Work instructions: Please repeat the lines below, exactly and only, from the one that holds "firstn (Z.to_nat (b'" through the one that holds "(** [d.get(k, default)]".

|---|

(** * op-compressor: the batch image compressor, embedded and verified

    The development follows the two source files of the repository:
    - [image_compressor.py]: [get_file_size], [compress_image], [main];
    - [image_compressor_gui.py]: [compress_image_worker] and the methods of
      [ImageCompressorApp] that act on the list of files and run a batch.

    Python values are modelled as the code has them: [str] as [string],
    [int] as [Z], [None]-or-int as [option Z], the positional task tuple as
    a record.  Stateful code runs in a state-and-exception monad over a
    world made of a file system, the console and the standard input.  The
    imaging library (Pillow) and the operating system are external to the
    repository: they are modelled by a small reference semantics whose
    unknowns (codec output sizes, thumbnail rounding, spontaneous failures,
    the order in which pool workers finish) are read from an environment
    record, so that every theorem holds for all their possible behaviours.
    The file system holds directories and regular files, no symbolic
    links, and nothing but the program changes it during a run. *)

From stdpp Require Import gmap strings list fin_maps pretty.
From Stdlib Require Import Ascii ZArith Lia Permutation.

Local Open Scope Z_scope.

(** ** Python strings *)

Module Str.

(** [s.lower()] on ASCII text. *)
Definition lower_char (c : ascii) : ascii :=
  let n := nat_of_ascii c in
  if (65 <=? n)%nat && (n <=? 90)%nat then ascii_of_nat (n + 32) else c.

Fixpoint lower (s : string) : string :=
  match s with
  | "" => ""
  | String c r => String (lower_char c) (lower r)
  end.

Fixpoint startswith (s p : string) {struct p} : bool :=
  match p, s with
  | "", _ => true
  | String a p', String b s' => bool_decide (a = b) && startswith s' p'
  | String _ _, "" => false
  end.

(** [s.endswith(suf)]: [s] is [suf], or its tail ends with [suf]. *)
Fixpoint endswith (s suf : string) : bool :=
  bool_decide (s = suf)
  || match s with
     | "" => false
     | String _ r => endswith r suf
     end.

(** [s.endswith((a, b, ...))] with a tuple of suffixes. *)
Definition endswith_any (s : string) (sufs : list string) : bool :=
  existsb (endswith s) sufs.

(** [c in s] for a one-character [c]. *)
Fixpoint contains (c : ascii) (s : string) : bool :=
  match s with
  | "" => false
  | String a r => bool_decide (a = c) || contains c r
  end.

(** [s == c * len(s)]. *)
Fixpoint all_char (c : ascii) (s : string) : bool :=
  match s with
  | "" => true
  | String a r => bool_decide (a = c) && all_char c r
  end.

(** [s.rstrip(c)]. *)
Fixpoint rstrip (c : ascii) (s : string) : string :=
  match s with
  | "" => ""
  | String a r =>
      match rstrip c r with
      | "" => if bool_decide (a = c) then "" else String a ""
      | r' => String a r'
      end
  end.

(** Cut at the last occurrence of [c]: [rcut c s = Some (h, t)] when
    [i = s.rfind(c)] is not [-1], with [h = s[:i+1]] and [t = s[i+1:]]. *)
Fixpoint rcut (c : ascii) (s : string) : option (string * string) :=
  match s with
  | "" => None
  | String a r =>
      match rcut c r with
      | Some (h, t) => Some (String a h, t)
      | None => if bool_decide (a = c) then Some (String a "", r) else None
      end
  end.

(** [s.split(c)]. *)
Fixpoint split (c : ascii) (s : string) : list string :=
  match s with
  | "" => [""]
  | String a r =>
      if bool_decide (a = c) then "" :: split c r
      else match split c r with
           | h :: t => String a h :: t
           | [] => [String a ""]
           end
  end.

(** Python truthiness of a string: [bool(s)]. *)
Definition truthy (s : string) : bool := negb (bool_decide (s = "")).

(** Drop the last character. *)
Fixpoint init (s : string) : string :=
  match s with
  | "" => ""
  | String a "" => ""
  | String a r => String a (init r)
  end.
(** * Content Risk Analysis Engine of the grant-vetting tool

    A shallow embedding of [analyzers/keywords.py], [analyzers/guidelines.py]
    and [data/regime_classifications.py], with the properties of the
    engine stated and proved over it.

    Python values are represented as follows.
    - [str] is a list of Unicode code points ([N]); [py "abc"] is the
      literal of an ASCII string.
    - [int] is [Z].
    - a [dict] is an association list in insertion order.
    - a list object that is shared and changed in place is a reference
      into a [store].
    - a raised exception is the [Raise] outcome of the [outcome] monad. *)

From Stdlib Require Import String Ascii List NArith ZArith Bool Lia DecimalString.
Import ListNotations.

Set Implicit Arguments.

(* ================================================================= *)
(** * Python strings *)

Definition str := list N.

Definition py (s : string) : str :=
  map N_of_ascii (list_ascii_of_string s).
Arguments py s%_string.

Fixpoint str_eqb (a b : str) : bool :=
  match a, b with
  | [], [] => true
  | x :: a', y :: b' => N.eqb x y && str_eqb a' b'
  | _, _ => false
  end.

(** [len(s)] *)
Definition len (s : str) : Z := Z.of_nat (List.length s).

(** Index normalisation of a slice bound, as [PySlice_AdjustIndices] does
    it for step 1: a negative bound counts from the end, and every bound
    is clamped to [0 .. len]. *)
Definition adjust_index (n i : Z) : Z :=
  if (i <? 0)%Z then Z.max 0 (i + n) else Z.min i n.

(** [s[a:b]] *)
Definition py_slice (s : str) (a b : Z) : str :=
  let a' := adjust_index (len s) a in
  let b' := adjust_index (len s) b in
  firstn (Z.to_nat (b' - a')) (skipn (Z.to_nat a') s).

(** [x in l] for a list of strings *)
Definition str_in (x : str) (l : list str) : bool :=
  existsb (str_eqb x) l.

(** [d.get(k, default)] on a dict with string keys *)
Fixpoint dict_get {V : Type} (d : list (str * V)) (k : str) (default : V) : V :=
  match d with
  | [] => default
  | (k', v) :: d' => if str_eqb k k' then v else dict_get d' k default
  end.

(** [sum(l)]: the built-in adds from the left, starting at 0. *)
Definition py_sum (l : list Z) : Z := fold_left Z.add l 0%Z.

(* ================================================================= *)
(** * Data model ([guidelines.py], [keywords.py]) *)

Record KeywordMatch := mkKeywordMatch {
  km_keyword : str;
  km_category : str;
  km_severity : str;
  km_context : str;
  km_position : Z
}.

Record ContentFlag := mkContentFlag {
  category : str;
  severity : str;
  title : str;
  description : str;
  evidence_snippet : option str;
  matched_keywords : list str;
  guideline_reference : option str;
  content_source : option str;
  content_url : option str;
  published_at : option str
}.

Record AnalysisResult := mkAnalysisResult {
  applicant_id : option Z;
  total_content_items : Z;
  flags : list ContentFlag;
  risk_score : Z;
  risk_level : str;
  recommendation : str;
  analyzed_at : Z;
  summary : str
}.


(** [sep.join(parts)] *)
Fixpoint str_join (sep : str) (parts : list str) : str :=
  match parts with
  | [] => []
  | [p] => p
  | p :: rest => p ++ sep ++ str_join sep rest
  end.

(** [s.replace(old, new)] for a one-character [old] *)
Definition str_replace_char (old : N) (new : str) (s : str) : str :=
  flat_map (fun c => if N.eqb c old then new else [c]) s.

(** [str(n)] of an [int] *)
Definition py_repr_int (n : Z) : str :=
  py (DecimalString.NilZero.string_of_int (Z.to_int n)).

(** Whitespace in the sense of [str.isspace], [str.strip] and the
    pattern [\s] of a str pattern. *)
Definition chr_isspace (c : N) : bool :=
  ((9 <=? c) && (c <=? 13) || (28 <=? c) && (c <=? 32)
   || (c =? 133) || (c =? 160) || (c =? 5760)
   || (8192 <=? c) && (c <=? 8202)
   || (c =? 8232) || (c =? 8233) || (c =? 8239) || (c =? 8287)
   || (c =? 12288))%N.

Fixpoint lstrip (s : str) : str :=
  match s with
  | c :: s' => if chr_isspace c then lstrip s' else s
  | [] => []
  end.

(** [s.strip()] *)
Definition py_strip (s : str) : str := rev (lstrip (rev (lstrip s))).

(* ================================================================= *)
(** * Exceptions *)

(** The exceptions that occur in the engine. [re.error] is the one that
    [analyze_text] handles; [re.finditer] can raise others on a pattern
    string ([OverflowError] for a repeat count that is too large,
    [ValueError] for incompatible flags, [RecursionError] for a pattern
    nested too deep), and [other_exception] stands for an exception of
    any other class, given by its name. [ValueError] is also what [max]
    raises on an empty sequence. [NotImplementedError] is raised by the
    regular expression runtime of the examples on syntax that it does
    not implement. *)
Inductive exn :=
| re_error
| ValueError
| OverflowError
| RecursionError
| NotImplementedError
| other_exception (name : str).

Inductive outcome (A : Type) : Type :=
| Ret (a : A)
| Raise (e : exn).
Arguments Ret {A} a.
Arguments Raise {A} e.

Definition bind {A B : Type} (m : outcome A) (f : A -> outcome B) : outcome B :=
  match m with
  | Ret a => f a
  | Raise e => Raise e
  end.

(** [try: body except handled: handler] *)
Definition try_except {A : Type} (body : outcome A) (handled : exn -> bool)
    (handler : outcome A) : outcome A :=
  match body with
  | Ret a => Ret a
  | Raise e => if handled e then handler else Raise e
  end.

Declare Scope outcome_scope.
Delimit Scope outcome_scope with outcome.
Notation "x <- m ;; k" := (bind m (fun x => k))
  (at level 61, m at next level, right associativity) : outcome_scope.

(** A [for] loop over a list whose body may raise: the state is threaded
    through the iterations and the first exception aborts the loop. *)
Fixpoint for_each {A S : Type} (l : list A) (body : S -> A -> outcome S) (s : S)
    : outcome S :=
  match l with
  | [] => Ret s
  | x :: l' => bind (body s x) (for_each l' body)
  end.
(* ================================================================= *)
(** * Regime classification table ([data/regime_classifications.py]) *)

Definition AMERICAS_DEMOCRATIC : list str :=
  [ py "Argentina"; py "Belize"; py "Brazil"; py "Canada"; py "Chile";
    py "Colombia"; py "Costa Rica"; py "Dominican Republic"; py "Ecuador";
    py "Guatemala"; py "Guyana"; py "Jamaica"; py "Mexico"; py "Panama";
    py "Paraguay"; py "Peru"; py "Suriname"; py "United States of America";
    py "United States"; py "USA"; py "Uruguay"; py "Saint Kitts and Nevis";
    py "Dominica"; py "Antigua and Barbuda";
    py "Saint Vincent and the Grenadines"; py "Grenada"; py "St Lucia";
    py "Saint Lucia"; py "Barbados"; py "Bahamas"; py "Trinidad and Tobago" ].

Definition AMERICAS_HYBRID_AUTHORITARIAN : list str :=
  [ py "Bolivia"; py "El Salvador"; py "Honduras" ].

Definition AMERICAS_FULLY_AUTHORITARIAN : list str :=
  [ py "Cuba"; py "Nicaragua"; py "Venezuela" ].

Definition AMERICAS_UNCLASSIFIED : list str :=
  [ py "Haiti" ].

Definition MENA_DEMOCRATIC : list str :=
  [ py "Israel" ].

|---|

Result:
  firstn (Z.to_nat (b' - a')) (skipn (Z.to_nat a') s).

(** [x in l] for a list of strings *)
Definition str_in (x : str) (l : list str) : bool :=
  existsb (str_eqb x) l.

(** [d.get(k, default)] on a dict with string keys *)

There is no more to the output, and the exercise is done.